Cuando termino, me giro y le muestro mi obra de arte: una caja. Una caja de metal y cuadrada, aproximadamente de ochenta centímetros por ochenta centímetros, 80′5 cm para ser exactos. En la parte superior se encuentran una serie de ocho agujeros. La tapa es ligera y perfecta.
— Está hecha con prisas, pero ha quedado bien. Las dimensiones están calculadas con precisión para darle el tamaño justo.
— ¿Para qué?
La había tomado por inteligente, en un principio, pero es una incrédula; lo había sido al pensar que había dejado de pensar en ella.
— Para meterte a ti.
Sonrío y me aproximo con una herramienta. Ahora toca la parte técnica. La parte en la que congelo la esperanza de sus ojos para ver cómo se apaga. Le giro la cabeza bruscamente, haciéndole apoyar su mejilla izquierda sobre la camilla y se queja, pero no me importa.

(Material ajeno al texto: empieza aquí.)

(* ===== verification/TextReplace.v ===== *)
(** [documents/crates/text/src/replace.rs]: a slice takes the place of a range.

    The three walks go down the two paths together.  Their recursion is on the number
    of levels that the left path still has below [depth], [from.depth() - depth], so
    the tests [from.depth() > depth] are the two cases of that number. *)

From S2P Require Import Prelude Json TextData TextSchema TextNode TextResolved.

Section replace.
Variable schema : Schema.

Definition check_join (main sub : Node) : res unit :=
ok ← Schema.compatible_content schema (n_kind sub) (n_kind main);
if ok : bool then Ok () else Err (CannotJoin (n_kind sub) (n_kind main)).

Definition joinable (before after : ResolvedPos) (depth : nat) : res Node :=
node ← Resolved.node before depth;
other ← Resolved.node after depth;
_ ← check_join node other;
Ok node.

Definition add_node (child : Node) (target : list Node) : list Node :=
match last target with
| Some l =>
if Node.is_text child && Node.same_markup child l
then removelast target ++ [Node.joined_text l child]
else target ++ [child]
| None => target ++ [child]
end.

Definition add_option (child : option Node) (target : list Node) : list Node :=
match child with Some child => add_node child target | None => target end.

(** The children from [index] on, [count] of them. *)
Fixpoint add_children (node : Node) (index count : nat) (target : list Node) : res (list Node) :=
match count with
| O => Ok target
| S count =>
child ← Fragment.child (n_content node) index;
add_children node (S index) count (add_node child target)
end.

Definition add_range (start end_ : option ResolvedPos) (depth : nat) (target : list Node) :
res (list Node) :=
match (match end_ with Some any => Some any | None => start end) with
| None => Ok target
| Some any =>
node ← Resolved.node any depth;
end_index ←
match end_ with
| None => Ok (Node.child_count node)
| Some end_ => Resolved.index end_ depth
end;
'(start_index, target) ←
match start with
| None => Ok (0, target)
| Some start =>
index ← Resolved.index start depth;
if depth <? Resolved.depth start then Ok (index + 1, target)
else
offset ← Resolved.text_offset start;
if offset =? 0 then Ok (index, target)
else
after ← Resolved.node_after start;
Ok (index + 1, add_option after target)
end;
target ← add_children node start_index (end_index - start_index) target;
match end_ with
| None => Ok target
| Some end_ =>
if Resolved.depth end_ =? depth then
offset ← Resolved.text_offset end_;
if offset =? 0 then Ok target
else before ← Resolved.node_before end_; Ok (add_option before target)
else Ok target
end
end.

Definition close (node : Node) (content : Fragment) : res Node :=
ok ← Schema.valid_content schema (n_kind node) content;
if ok : bool then Ok (Node.copy node content) else Err (InvalidContent (n_kind node)).

(** [levels] is [from.depth() - depth]. *)
Fixpoint replace_two_way_in (levels : nat) (from to : ResolvedPos) (depth : nat) : res Fragment :=
content ← add_range None (Some from) depth [];
content ←
match levels with
| O => Ok content
| S levels =>
kind ← joinable from to (depth + 1);
inner ← replace_two_way_in levels from to (depth + 1);
closed ← close kind inner;
Ok (add_node closed content)
end;
content ← add_range (Some to) None depth content;
Ok (Fragment.new content).

Definition replace_two_way (from to : ResolvedPos) (depth : nat) : res Fragment :=
replace_two_way_in (Resolved.depth from - depth) from to depth.

Fixpoint replace_three_way_in (levels : nat) (from start end_ to : ResolvedPos) (depth : nat) :
res Fragment :=
open_start ←
match levels with
| O => Ok None
| S _ => Some <$> joinable from start (depth + 1)
end;
open_end ←
(if depth <? Resolved.depth to then Some <$> joinable end_ to (depth + 1) else Ok None);
content ← add_range None (Some from) depth [];
same ←
match open_start, open_end with
| Some _, Some _ =>
s ← Resolved.index start depth; e ← Resolved.index end_ depth; Ok (s =? e)
| _, _ => Ok false
end;
content ←
match levels, open_start, open_end, (same : bool) with
| S levels, Some first, Some last, true =>
_ ← check_join first last;
inner ← replace_three_way_in levels from start end_ to (depth + 1);
closed ← close first inner;
Ok (add_node closed content)
| _, _, _, _ =>
content ←
match open_start with
| Some first =>
inner ← replace_two_way from start (depth + 1);
closed ← close first inner;
Ok (add_node closed content)
| None => Ok content
end;
content ← add_range (Some start) (Some end_) depth content;
match open_end with
| Some last =>
inner ← replace_two_way end_ to (depth + 1);
closed ← close last inner;
Ok (add_node closed content)
| None => Ok content
end
end;
content ← add_range (Some to) None depth content;
Ok (Fragment.new content).

Definition replace_three_way (from start end_ to : ResolvedPos) (depth : nat) : res Fragment :=
replace_three_way_in (Resolved.depth from - depth) from start end_ to depth.

(** [for depth in (0..extra).rev()]: the nodes of the path wrap the slice. *)
Fixpoint wrap (along : ResolvedPos) (extra : nat) (node : Node) : res Node :=
match extra with
| O => Ok node
| S depth =>
outer ← Resolved.node along depth;
wrap along depth (Node.copy outer (Fragment.new [node]))
end.

Definition prepare_slice (slice : Slice) (along : ResolvedPos) : res (ResolvedPos * ResolvedPos) :=
extra ← usub (Resolved.depth along) (s_open_start slice);
node ← Resolved.node along extra;
node ← wrap along extra (Node.copy node (s_content slice));
position ← uadd (s_open_start slice) extra;
start ← Resolved.resolve node position;
open ← uadd (s_open_end slice) extra;
if open <=? f_size (n_content node) then
end_ ← Resolved.resolve node (f_size (n_content node) - open);
Ok (start, end_)
else Err SliceSmaller.

Fixpoint replace_outer_in (levels : nat) (from to : ResolvedPos) (slice : Slice) (depth : nat) :
res Node :=
index ← Resolved.index from depth;
node ← Resolved.node from depth;
to_index ← Resolved.index to depth;
let rest :=
if f_size (s_content slice) =? 0 then
content ← replace_two_way from to depth;
close node content
else if (s_open_start slice =? 0) && (s_open_end slice =? 0) &&
(Resolved.depth from =? depth) && (Resolved.depth to =? depth) then
parent ← Resolved.parent from;
let content := n_content parent in
left ← Fragment.cut content 0 (r_parent_offset from);
right ← Fragment.cut_end content (r_parent_offset to);
close parent (Fragment.append (Fragment.append left (s_content slice)) right)
else
'(start, end_) ← prepare_slice slice from;
content ← replace_three_way from start end_ to depth;
close node content
in
match levels with
| S levels =>
if (index =? to_index) && (depth + s_open_start slice <? Resolved.depth from) then
inner ← replace_outer_in levels from to slice (depth + 1);
content ← Fragment.replace_child (n_content node) index inner;
Ok (Node.copy node content)
else rest
| O => rest
end.

Definition replace_outer (from to : ResolvedPos) (slice : Slice) (depth : nat) : res Node :=
replace_outer_in (Resolved.depth from - depth) from to slice depth.

Definition replace (from to : ResolvedPos) (slice : Slice) : res Node :=
if Resolved.depth from <? s_open_start slice then Err InsertedDeeper
else
left ← uadd (Resolved.depth from) (s_open_end slice);
right ← uadd (Resolved.depth to) (s_open_start slice);
if negb (left =? right) then Err InconsistentDepths
else replace_outer from to slice 0.
End replace.

(** [Node::replace]. *)
Definition node_replace (schema : Schema) (doc : Node) (from to : nat) (slice : Slice) : res Node :=
  from ← Resolved.resolve doc from;
  to ← Resolved.resolve doc to;
  replace schema from to slice.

— Por favor, por favor, por favor. — Repite en súplica. Pero muestra su fuerza parando, no quiere darme el gusto de hacer lo que voy a hacer y continúa pero sin llantos y sin quejas. Piensa en sus hijos. En Hunter que se ha convertido en un buen hombre, en alguien a quien necesita la ciudad, en su cura. Y en Thea, la más pura e inocente de la familia, libre de corrupción, la más pequeña. Incluso le da tiempo a replantearse la idea de que Malcolm velará por ella. Desde que descubrió su paternidad, siempre quiso hacerse con ella. Pero entonces, la mujer nota un pinchazo que la hace presionar sus mandíbulas que corta a un grito que se despide de su garganta. Su último grito, aunque ella no lo sepa.
Le he insertado una aguja medular en la base del cráneo.
— No me mires así, no es nada personal. Con esto quedarás paralizada, pero consciente del todo. Entonces te dislocaré las articulaciones, una tras otra, eso me permitirá plegar tu cuerpo miembro a miembro sobre sí mismo. Sabrás lo que ocurre en todo momento. Con un poco de suerte, al igual que tu hijo sabe hacer, podrás apreciar el arte a través de lo que experimentes.
Los labios temblorosos y sus ojos más abiertos de lo normal muestran el shock nervioso en el que ha entrado la víctima, sus pupilas incluso se han dilatado, una reacción normal al miedo, pero que minutos después sufre la metamorfosis hasta transformarse en una parálisis completa. Sus ojos quedan clavados, mirándome a mí, como si miraran a la nada. Carece de voluntad. Se ha convertido en una estatua. Y yo soy el legítimo escultor.
Me alejo para coger el mazo pero no me lleva mucho tiempo y cuidadosamente comienzo a hacer arte. Empiezo por los pies, para que su cuerpo paralizado sea capaz de catar todo el dolor que va a sufrir. Empezar por la cabeza sería un error, no quiero que pierda la consciencia antes de tiempo.
Le desarticulo los tobillos como si no tuvieran huesos. La rodilla y los coxofemorales de la cadera son una de las cosas que más me cuestan, pero que con paciencia quedará como el más majestuoso Guernica.
Los globos oculares se tiñen paulatinamente de rojo por el dolor, pero en su garganta hay una chillido que no grita. Y continúo desmembrándole hueso a hueso, plegándola a medida que lo voy haciendo. Su cuerpo se ha reducido más de un metro. Ni siquiera su fémur le da un aspecto de mayor longitud.
Por último, me encargo de su cabeza, lo que a su cerebro le dará unos siete minutos antes de que pierda la completa consciencia y su sufrimiento quede lejano. Ya sólo queda plegar el puzzle en la caja y añadir una nota:
«To Hunter Brigance. Merry Christmas.» (Para Hunter Brigance. Feliz Navidad).